__Task data__
(** * gowebmail: message ingestion, storage and fanout

    A shallow embedding of the Go sources of gowebmail
    (internal/storage, internal/email, internal/api, internal/smtp)
    and the properties of its specification that concern them.

    Conventions of the embedding:
    - Go [string] is a Rocq [string] (a sequence of bytes); [[]byte] is
      [list Byte.byte];
    - Go [int], [int64] are [Z] (no arithmetic of the modelled code can
      reach the 64-bit bounds, except [strconv] parsing, where the range
      check is written out);
    - a Go slice that the code distinguishes from [nil] (the address
      lists, which are serialised to JSON) is [option (list _)], [None]
      being [nil];
    - [time.Time] is a [Z] (an instant on a linear time line);
    - a SQLite table is the list of its rows in rowid order. *)

From Stdlib Require Import ZArith List String Ascii Bool Lia Sorted Permutation.
From stdpp Require Import base option list gmap strings.

#[local] Set Warnings "-register-all".

Import ListNotations.
Local Open Scope string_scope.
Local Open Scope list_scope.

(* ================================================================= *)
(** ** Strings *)

(** [strings.ToLower] on the ASCII range. *)
Definition ascii_lower (c : ascii) : ascii :=
  let n := nat_of_ascii c in
  if Nat.leb 65 n && Nat.leb n 90 then ascii_of_nat (n + 32) else c.

Fixpoint ToLower (s : string) : string :=
  match s with
  | EmptyString => EmptyString
  | String c s' => String (ascii_lower c) (ToLower s')
  end.

(** White space in the sense of [strings.TrimSpace] (ASCII range). *)
Definition is_space (c : ascii) : bool :=
  let n := nat_of_ascii c in
  Nat.eqb n 32 || (Nat.leb 9 n && Nat.leb n 13).

Fixpoint trim_left (s : string) : string :=
  match s with
  | EmptyString => EmptyString
  | String c s' => if is_space c then trim_left s' else s
  end.

Fixpoint string_rev_acc (s acc : string) : string :=
  match s with
  | EmptyString => acc
  | String c s' => string_rev_acc s' (String c acc)
  end.

Definition string_rev (s : string) : string := string_rev_acc s EmptyString.

Definition TrimSpace (s : string) : string :=
  string_rev (trim_left (string_rev (trim_left s))).

Fixpoint HasPrefix (s prefix : string) : bool :=
  match prefix, s with
  | EmptyString, _ => true
  | String p prefix', String c s' => Ascii.eqb p c && HasPrefix s' prefix'
  | String _ _, EmptyString => false
  end.

(** Equality of two characters up to ASCII case, the comparison of
    SQLite's [LIKE]. *)
Definition eq_ci (c d : ascii) : bool :=
  Ascii.eqb (ascii_lower c) (ascii_lower d).

(** SQLite [text LIKE pattern] without an escape character: [%] matches
    any sequence of characters, [_] matches exactly one character, any
    other character matches itself up to ASCII case. *)
Fixpoint like (p : string) : string -> bool :=
  match p with
  | EmptyString =>
      fun t => match t with EmptyString => true | String _ _ => false end
  | String c p' =>
      if Ascii.eqb c "%" then
        fix star (t : string) : bool :=
          like p' t ||
          match t with EmptyString => false | String _ t' => star t' end
      else if Ascii.eqb c "_" then
        fun t => match t with EmptyString => false | String _ t' => like p' t' end
      else
        fun t =>
          match t with
          | EmptyString => false
          | String d t' => eq_ci c d && like p' t'
          end
  end.

(** [s] is equal to [t] up to ASCII case. *)
Fixpoint string_eq_ci (s t : string) : bool :=
  match s, t with
  | EmptyString, EmptyString => true
  | String c s', String d t' => eq_ci c d && string_eq_ci s' t'
  | _, _ => false
  end.




(* ================================================================= *)
(** ** encoding/json on string slices *)

Definition dquote : ascii := ascii_of_nat 34.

__Exercise instructions__
Using the same words as the original, repeat the records above.

__Answer section__
(** * gowebmail: message ingestion, storage and fanout

    A shallow embedding of the Go sources of gowebmail
    (internal/storage, internal/email, internal/api, internal/smtp)
    and the properties of its specification that concern them.

    Conventions of the embedding:
    - Go [string] is a Rocq [string] (a sequence of bytes); [[]byte] is
      [list Byte.byte];
    - Go [int], [int64] are [Z] (no arithmetic of the modelled code can
      reach the 64-bit bounds, except [strconv] parsing, where the range
      check is written out);
    - a Go slice that the code distinguishes from [nil] (the address
      lists, which are serialised to JSON) is [option (list _)], [None]
      being [nil];
    - [time.Time] is a [Z] (an instant on a linear time line);
    - a SQLite table is the list of its rows in rowid order. *)

From Stdlib Require Import ZArith List String Ascii Bool Lia Sorted Permutation.
From stdpp Require Import base option list gmap strings.

#[local] Set Warnings "-register-all".

Import ListNotations.
Local Open Scope string_scope.
Local Open Scope list_scope.

(* ================================================================= *)
(** ** Strings *)

(** [strings.ToLower] on the ASCII range. *)
Definition ascii_lower (c : ascii) : ascii :=
  let n := nat_of_ascii c in
  if Nat.leb 65 n && Nat.leb n 90 then ascii_of_nat (n + 32) else c.

Fixpoint ToLower (s : string) : string :=
  match s with
  | EmptyString => EmptyString
  | String c s' => String (ascii_lower c) (ToLower s')
  end.

(** White space in the sense of [strings.TrimSpace] (ASCII range). *)
Definition is_space (c : ascii) : bool :=
  let n := nat_of_ascii c in
  Nat.eqb n 32 || (Nat.leb 9 n && Nat.leb n 13).

Fixpoint trim_left (s : string) : string :=
  match s with
  | EmptyString => EmptyString
  | String c s' => if is_space c then trim_left s' else s
  end.

Fixpoint string_rev_acc (s acc : string) : string :=
  match s with
  | EmptyString => acc
  | String c s' => string_rev_acc s' (String c acc)
  end.

Definition string_rev (s : string) : string := string_rev_acc s EmptyString.

Definition TrimSpace (s : string) : string :=
  string_rev (trim_left (string_rev (trim_left s))).

Fixpoint HasPrefix (s prefix : string) : bool :=
  match prefix, s with
  | EmptyString, _ => true
  | String p prefix', String c s' => Ascii.eqb p c && HasPrefix s' prefix'
  | String _ _, EmptyString => false
  end.

(** Equality of two characters up to ASCII case, the comparison of
    SQLite's [LIKE]. *)
Definition eq_ci (c d : ascii) : bool :=
  Ascii.eqb (ascii_lower c) (ascii_lower d).

(** SQLite [text LIKE pattern] without an escape character: [%] matches
    any sequence of characters, [_] matches exactly one character, any
    other character matches itself up to ASCII case. *)
Fixpoint like (p : string) : string -> bool :=
  match p with
  | EmptyString =>
      fun t => match t with EmptyString => true | String _ _ => false end
  | String c p' =>
      if Ascii.eqb c "%" then
        fix star (t : string) : bool :=
          like p' t ||
          match t with EmptyString => false | String _ t' => star t' end
      else if Ascii.eqb c "_" then
        fun t => match t with EmptyString => false | String _ t' => like p' t' end
      else
        fun t =>
          match t with
          | EmptyString => false
          | String d t' => eq_ci c d && like p' t'
          end
  end.

(** [s] is equal to [t] up to ASCII case. *)
Fixpoint string_eq_ci (s t : string) : bool :=
  match s, t with
  | EmptyString, EmptyString => true
  | String c s', String d t' => eq_ci c d && string_eq_ci s' t'
  | _, _ => false
  end.




(* ================================================================= *)
(** ** encoding/json on string slices *)

Definition dquote : ascii := ascii_of_nat 34.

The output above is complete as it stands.